The performer can also make a sudden squeaking sound by placing their palm flat against the bell or other appreciably flat portion of the instrument, and quickly pulling the hand down. This can be an inconsistent technique, however, and may also be painful to some performers.
The number one rule of this technique is to never require the performer to do something that may feasibly damage the instrument. Some performers (such as the author of this guide) may be fine with creating a few tiny dents in the instrument while learning a work, but the majority of professional-level performers will find such small damage to be enough to cease the performance of the work. A few ways to prevent such damage is to use implements that have been wrapped in a soft material like foam or cloth, or to utilize spots like the bell rim that create loud sounds without damaging strength.
The use of the valves as a rhythmic sound-making device likewise can cause damage to the instrument. If done with enough force or improperly, this technique can seriously damage the components of both piston and rotary valves. It is still a viable technique, provided that proper care is taken to ensure that the demands of the composition don’t necessitate the kind of damaging gestures described above.
This technique is outside of the usual body of technical work that a tubist/euphonist learns to do on their instrument, and as such may be seen a very advanced technique. For those not specifically trained as new music specialists, it can be difficult to coordinate both the performance of the tuba/euphonium and the ancillary rhythmic activities. As such, caution is advised when utilizing this technique extensively.

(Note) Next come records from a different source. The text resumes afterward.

Lemma FD_SET_if (b : bool) fd s r :
  (if b then FD_SET fd s else Ret s) = Ret r ->
  forall x, bool_decide (x ∈ r) = bool_decide (x ∈ s) || (b && bool_decide (x = fd)).
Proof.
  unfold FD_SET. intros H x. destruct b; res_cases; cbn.
  - repeat case_bool_decide; try done; set_solver.
  - by destruct (bool_decide (x ∈ _)).
Qed.

Lemma FD_CLR_if (b : bool) fd s r :
  (if b then FD_CLR fd s else Ret s) = Ret r ->
  forall x, bool_decide (x ∈ r) = bool_decide (x ∈ s) && negb (b && bool_decide (x = fd)).
Proof.
  unfold FD_CLR. intros H x. destruct b; res_cases; cbn.
  - repeat case_bool_decide; try done; set_solver.
  - by destruct (bool_decide (x ∈ _)).
Qed.

Lemma sel_mask_add state fd mask r s :
  0 <= mask <= 3 ->
  (if has mask AE_READABLE then FD_SET fd (rfds state) else Ret (rfds state)) = Ret r ->
  (if has mask AE_WRITABLE then FD_SET fd (wfds state) else Ret (wfds state)) = Ret s ->
  sel_mask (ApiState r s (rfds' state) (wfds' state)) fd = Z.lor (sel_mask state fd) mask /\
  forall fd', fd' <> fd -> sel_mask (ApiState r s (rfds' state) (wfds' state)) fd' = sel_mask state fd'.
Proof.
  intros Hm Hr Hs. pose proof (FD_SET_if _ _ _ _ Hr) as Er. pose proof (FD_SET_if _ _ _ _ Hs) as Es.
  unfold sel_mask. cbn.
  split; [|intros fd' Hne]; rewrite Er, Es.
  - rewrite (bool_decide_true (fd = fd)) by done. rewrite !andb_true_r.
    destruct (bool_decide (fd ∈ rfds state)), (bool_decide (fd ∈ wfds state));
      destruct (small_mask mask Hm) as [->|[->|[->| ->]]]; reflexivity.
  - rewrite (bool_decide_false (fd' = fd)) by done. by rewrite !andb_false_r, !orb_false_r.
Qed.

Lemma sel_mask_del state fd mask r s :
  0 <= mask <= 3 ->
  (if has mask AE_READABLE then FD_CLR fd (rfds state) else Ret (rfds state)) = Ret r ->
  (if has mask AE_WRITABLE then FD_CLR fd (wfds state) else Ret (wfds state)) = Ret s ->
  sel_mask (ApiState r s (rfds' state) (wfds' state)) fd = Z.land (sel_mask state fd) (Z.lnot mask) /\
  forall fd', fd' <> fd -> sel_mask (ApiState r s (rfds' state) (wfds' state)) fd' = sel_mask state fd'.
Proof.
  intros Hm Hr Hs. pose proof (FD_CLR_if _ _ _ _ Hr) as Er. pose proof (FD_CLR_if _ _ _ _ Hs) as Es.
  unfold sel_mask. cbn.
  split; [|intros fd' Hne]; rewrite Er, Es.
  - rewrite (bool_decide_true (fd = fd)) by done. rewrite !andb_true_r.
    destruct (bool_decide (fd ∈ rfds state)), (bool_decide (fd ∈ wfds state));
      destruct (small_mask mask Hm) as [->|[->|[->| ->]]]; reflexivity.
  - rewrite (bool_decide_false (fd' = fd)) by done. by rewrite !andb_false_r, !andb_true_r.
Qed.

#[export] Instance SelectApi_ok {W} {AW : AeWorld W aeApiState} {AWOk : AeWorldOk W aeApiState}
    {OS : SelectOs W} : AeApiOk W aeApiState.
Proof.
  refine {| registered := fun w p fd =>
    match loop_get w p with Some e => sel_mask (apidata e) fd | None => 0 end |}.
  - intros w p e e' fd He Ha. by rewrite loop_get_set, He, Ha.
  - intros w p e fe fd mask r w' He Hfd Hfe Hr Hm Hreg H. rewrite He in Hreg.
    cbn in H. unfold sel_add in H. rewrite (deref_ok _ _ _ He), bind_Ret_l in H.
    apply bind_Ret_inv in H as (rs & Hrs & H). apply bind_Ret_inv in H as (ws & Hws & H).
    injection H as <- <-.
    destruct (sel_mask_add (apidata e) fd mask rs ws ltac:(lia) Hrs Hws) as [H1 H2].
    unfold put. rewrite loop_get_set, He. split; [eauto|]. split.
    + intros q Hq. by rewrite loop_get_set_ne.
    + cbn [apidata set_apidata]. rewrite H1, Hreg. split; [done|]. exact H2.
  - intros w p e fe old fd mask w' He Hfd Hfe Ho Hm Hreg Hmask H. rewrite He in Hreg.
    cbn in H. unfold sel_del in H. rewrite (deref_ok _ _ _ He), bind_Ret_l in H.
    apply bind_Ret_inv in H as (rs & Hrs & H). apply bind_Ret_inv in H as (ws & Hws & H).
    injection H as <-.
    destruct (sel_mask_del (apidata e) fd mask rs ws ltac:(lia) Hrs Hws) as [H1 H2].
    unfold put. rewrite loop_get_set, He. split; [eauto|]. split.
    + intros q Hq. by rewrite loop_get_set_ne.
    + cbn [apidata set_apidata]. rewrite H1, Hreg, Hmask. split; [done|]. exact H2.
Defined.

(** ** Polling *)

(** What select reported for a registered descriptor. *)
Definition sel_ready (fe : aeFileEvent) (r s : fd_set) (j : Z) : Z :=
  Z.lor (if has (fe_mask fe) AE_READABLE && bool_decide (j ∈ r) then AE_READABLE else 0)
        (if has (fe_mask fe) AE_WRITABLE && bool_decide (j ∈ s) then AE_WRITABLE else 0).

Lemma FD_ISSET_ok j s : 0 <= j < FD_SETSIZE -> FD_ISSET j s = Ret (bool_decide (j ∈ s)).
Proof.
  intros H. unfold FD_ISSET, fd_in_set.
  destruct (Z.leb_spec 0 j), (Z.ltb_spec j FD_SETSIZE); try lia. done.
Qed.

Lemma sel_scan_spec evs r s n : forall j,
  0 <= j -> j + Z.of_nat n <= FD_SETSIZE -> j + Z.of_nat n <= Z.of_nat (length evs) ->
  exists l, sel_scan evs r s j n = Ret l /\
    (length l <= n)%nat /\
    forall f, f ∈ l <-> exists fe, j <= fired_fd f < j + Z.of_nat n /\
      evs !! Z.to_nat (fired_fd f) = Some fe /\ fe_mask fe <> AE_NONE /\
      fired_mask f = sel_ready fe r s (fired_fd f).
Proof.
  induction n as [|n IH]; intros j Hj Hsz Hlen; cbn [sel_scan].
  { exists []. split; [done|]. split; [done|]. intros f. split; [by intros H; inversion H|].
    intros (fe & H & _). lia. }
  destruct (lookup_lt_is_Some_2 evs (Z.to_nat j)) as [fe Hfe]; [lia|].
  rewrite Hfe. cbn [of_option]. rewrite bind_Ret_l.
  destruct (IH (j + 1)) as (l & Hl & Hlen' & Hspec); [lia..|].
  assert (Hstep : forall f, (exists fe0, j <= fired_fd f < j + Z.of_nat (S n) /\
      evs !! Z.to_nat (fired_fd f) = Some fe0 /\ fe_mask fe0 <> AE_NONE /\
      fired_mask f = sel_ready fe0 r s (fired_fd f)) <->
    (fired_fd f = j /\ fe_mask fe <> AE_NONE /\ fired_mask f = sel_ready fe r s j) \/ f ∈ l).
  { intros f. rewrite Hspec. split.
    - intros (fe0 & Hr & Hl0 & Hm & Hf). destruct (decide (fired_fd f = j)) as [<-|Hne].
      + left. rewrite Hfe in Hl0. injection Hl0 as <-. done.
      + right. exists fe0. split_and!; try done; lia.
    - intros [(Hf & Hm & Hk)|(fe0 & Hr & ?)].
      + exists fe. rewrite Hf. split_and!; try done; lia.
      + exists fe0. split; [lia|done]. }
  destruct (Z.eqb_spec (fe_mask fe) AE_NONE) as [E|E].
  - rewrite Hl. exists l. split; [done|]. split; [lia|]. intros f. rewrite Hstep.
    split; [by right|]. intros [(_ & ? & _)|?]; done.
  - assert (H1 : (if has (fe_mask fe) AE_READABLE then
                b ← FD_ISSET j r; Ret (if (b : bool) then AE_READABLE else 0) else Ret 0)
              = Ret (if has (fe_mask fe) AE_READABLE && bool_decide (j ∈ r) then AE_READABLE else 0)).
    { destruct (has (fe_mask fe) AE_READABLE); [|done]. rewrite FD_ISSET_ok by lia. done. }
    assert (H2 : (if has (fe_mask fe) AE_WRITABLE then
                b ← FD_ISSET j s; Ret (if (b : bool) then AE_WRITABLE else 0) else Ret 0)
              = Ret (if has (fe_mask fe) AE_WRITABLE && bool_decide (j ∈ s) then AE_WRITABLE else 0)).
    { destruct (has (fe_mask fe) AE_WRITABLE); [|done]. rewrite FD_ISSET_ok by lia. done. }
    rewrite H1, bind_Ret_l, H2, bind_Ret_l, Hl, bind_Ret_l. eexists. split; [done|].
    split; [cbn; lia|]. intros f. rewrite Hstep, elem_of_cons. split.
    + intros [->|?]; [by left|by right].
    + intros [(H & _ & Hk)|?]; [left|by right]. destruct f; cbn in *. by subst.
Qed.

(** C36.  After a poll over select that found something, in a loop of any size whose highest
    watched descriptor is below FD_SETSIZE (1024), the fired events are exactly the
    registered descriptors, each with the events it is registered for and select
    reported; the number returned counts them all, also those with no event, and fits the
    array of fired events.  A loop made for more descriptors, as the 10240 of the scripts,
    can hold one of 1024 or more only through a write outside the fd_set
    (select_fd_overflow). *)
Theorem sel_poll_fired {W} {AW : AeWorld W aeApiState} {AWOk : AeWorldOk W aeApiState} {OS : SelectOs W}
    p tvp w e retval r s w1 :
  loop_get w p = Some e -> loop_ok e -> maxfd e < FD_SETSIZE ->
  select (maxfd e + 1) (rfds (apidata e)) (wfds (apidata e)) tvp w = ((retval, r, s), w1) -> 0 < retval ->
  exists n w' e', sel_poll p tvp w = Ret (n, w') /\ loop_get w' p = Some e' /\
    0 <= n <= Z.of_nat (length (fired e')) /\ length (fired e') = length (fired e) /\
    forall f, f ∈ take (Z.to_nat n) (fired e') <->
      exists fe, 0 <= fired_fd f /\ events e !! Z.to_nat (fired_fd f) = Some fe /\
        fe_mask fe <> AE_NONE /\ fired_mask f = sel_ready fe r s (fired_fd f).
Proof.
  intros He Hok Hsz Hsel Hpos. pose proof (ok_max _ Hok) as Hmax. pose proof (ok_len _ Hok) as Hlen.
  pose proof (ok_flen _ Hok) as Hflen.
  unfold sel_poll. rewrite (deref_ok _ _ _ He), bind_Ret_l, Hsel.
  destruct (Z.ltb_spec 0 retval); [|lia].
  destruct (sel_scan_spec (events e) r s (Z.to_nat (maxfd e + 1)) 0) as (l & Hl & Hn & Hspec); [lia..|].
  cbn [events maxfd set_apidata]. rewrite Hl, bind_Ret_l. do 3 eexists. split; [done|].
  split; [unfold put; apply loop_get_set|]. cbn [fired set_fired set_apidata].
  rewrite length_app, length_drop. split; [lia|]. split; [lia|]. intros f.
  rewrite Nat2Z.id, take_app_length, Hspec. split.
  - intros (fe & Hr & H1 & H2 & H3). exists fe. split_and!; try done; lia.
  - intros (fe & Hr & H1 & H2 & H3). exists fe. split_and!; try done; try lia.
    destruct (Z.le_gt_cases (fired_fd f) (maxfd e)); [lia|].
    pose proof (ok_above _ Hok (fired_fd f) ltac:(lia)) as Habove. unfold mask_of in Habove.
    destruct (Z.leb_spec 0 (fired_fd f)); [|lia]. rewrite H1 in Habove. done.
Qed.

(** With this layer a descriptor of 1024 or more cannot be watched, although
    the loop was created for more: adding it writes outside the fd_set. *)
Theorem select_fd_overflow {W} {AW : AeWorld W aeApiState} {OS : SelectOs W}
    p fd mask proc cd w e :
  loop_get w p = Some e -> FD_SETSIZE <= fd < setsize e -> 0 < mask <= 3 ->
  aeCreateFileEvent p fd mask proc cd w = Undef.
Proof.
  intros He Hfd Hmask. unfold aeCreateFileEvent. rewrite (deref_ok _ _ _ He), bind_Ret_l.
  destruct (Z.leb_spec (setsize e) fd); [lia|]. cbn [aeApiAddEvent SelectApi]. unfold sel_add.
  rewrite (deref_ok _ _ _ He), bind_Ret_l.
  assert (E : forall s, FD_SET fd s = Undef).
  { intros s. unfold FD_SET, fd_in_set. destruct (Z.leb_spec 0 fd), (Z.ltb_spec fd FD_SETSIZE); try lia; done. }
  rewrite !E. destruct (small_mask mask ltac:(lia)) as [->|[->|[->| ->]]]; [lia|done|done|done].
Qed.

(** *** A concrete loop over a select that finds descriptor 5 readable *)
#[export] Instance ExSelect : SelectOs (Sim.world aeApiState) := {|
  select := fun nfds r s tvp w => ((1, {[5]} ∩ r, ∅), w) |}.

Definition ex_loop (n : Z) : aeEventLoop aeApiState :=
  EventLoop (-1) n 0 0 (replicate (Z.to_nat n) (FileEvent 0 0 0 0))
    (replicate (Z.to_nat n) (FiredEvent 0 0)) [] 0 (ApiState ∅ ∅ ∅ ∅) 0.
Definition ex_w (n : Z) : Sim.world aeApiState := Sim.World {[1 := ex_loop n]} 0 [] 64.

Lemma ex_loop_ok n : 0 <= n -> loop_ok (ex_loop n).
Proof.
  intros Hn. constructor; cbn; try lia.
  - rewrite length_replicate. lia.
  - by rewrite !length_replicate.
  - apply Forall_replicate. cbn. lia.
  - intros fd _. unfold mask_of. cbn. destruct (0 <=? fd); [|done].
    destruct (replicate (Z.to_nat n) (FileEvent 0 0 0 0) !! Z.to_nat fd) eqn:E; [|done].
    by apply lookup_replicate in E as [-> _].
  - constructor.
  - constructor.
Qed.

Lemma ex_synced n : 0 <= n -> synced (ex_w n) 1.
Proof.
  intros Hn. exists (ex_loop n). split; [reflexivity|]. split; [by apply ex_loop_ok|].
  intros fd Hfd. assert (H : mask_of (ex_loop n) fd = 0) by (apply (ok_above _ (ex_loop_ok n Hn)); cbn; lia).
  rewrite H. reflexivity.
Qed.

(** The world after watching descriptor 5 for reading. *)
Definition ex_w1 : Sim.world aeApiState :=
  match aeCreateFileEvent 1 5 AE_READABLE 77 0 (ex_w 8) with Ret (_, w) => w | _ => ex_w 8 end.
Definition ex_e1 : aeEventLoop aeApiState := default (ex_loop 8) (loop_get ex_w1 1).

Lemma create_file_event_spec_witness :
  synced ex_w1 1 /\ exists e', loop_get ex_w1 1 = Some e' /\ setsize e' = setsize (ex_loop 8) /\
    (AE_OK = AE_OK /\ mask_of e' 5 = Z.lor (mask_of (ex_loop 8) 5) 1 \/
     AE_OK = AE_ERR /\ mask_of e' 5 = mask_of (ex_loop 8) 5) /\
    forall fd', fd' <> 5 -> mask_of e' fd' = mask_of (ex_loop 8) fd'.
Proof.
  apply (create_file_event_spec (ex_w 8) 1 (ex_loop 8) 5 1 77 0 AE_OK ex_w1).
  - apply ex_synced. lia.
  - reflexivity.
  - cbn. lia.
  - lia.
  - reflexivity.
Defined.

Lemma ex_w1_synced : synced ex_w1 1.
Proof.
  destruct (aeCreateFileEvent 1 5 AE_READABLE 77 0 (ex_w 8)) as [[r w]| | |] eqn:E; try discriminate E.
  exists ex_e1. split; [reflexivity|]. split.
  - exact (loop_ok_add (set_apidata (ex_loop 8) (ApiState ({[5]} ∪ ∅) ∅ ∅ ∅)) 5 (FileEvent 1 77 0 0)
      (loop_ok_set_apidata _ _ (ex_loop_ok 8 ltac:(lia))) ltac:(cbn; lia) ltac:(cbn; lia)).
  - intros fd Hfd. change (setsize ex_e1) with 8 in Hfd.
    assert (fd = 0 \/ fd = 1 \/ fd = 2 \/ fd = 3 \/ fd = 4 \/ fd = 5 \/ fd = 6 \/ fd = 7) as Hc by lia.
    destruct Hc as [->|[->|[->|[->|[->|[->|[->| ->]]]]]]]; reflexivity.
Qed.

Definition ex_w2 : Sim.world aeApiState :=
  match aeDeleteFileEvent 1 5 AE_READABLE ex_w1 with Ret w => w | _ => ex_w1 end.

This technique is best handled with the use of typical contemporary rhythmic notation. This may be applied to the traditional staff within the score or written on a separate staff or graphic score component. Additionally, the use of clear, precise text prompts to tell the performer what techniques to use is highly suggested. The provided example demonstrates two different kinds of rhythmic notation, both of which are suited for their respective techniques (bell and valve notation). It is also possible to notate these techniques with an alternate notehead, especially when mixed with standard notation. When utilized on its own and separate from buzzed materials (as in the example), common noteheads will suffice.
Intermediate to Professional
Works to consider (bolded titles are particularly representative examples of this technique)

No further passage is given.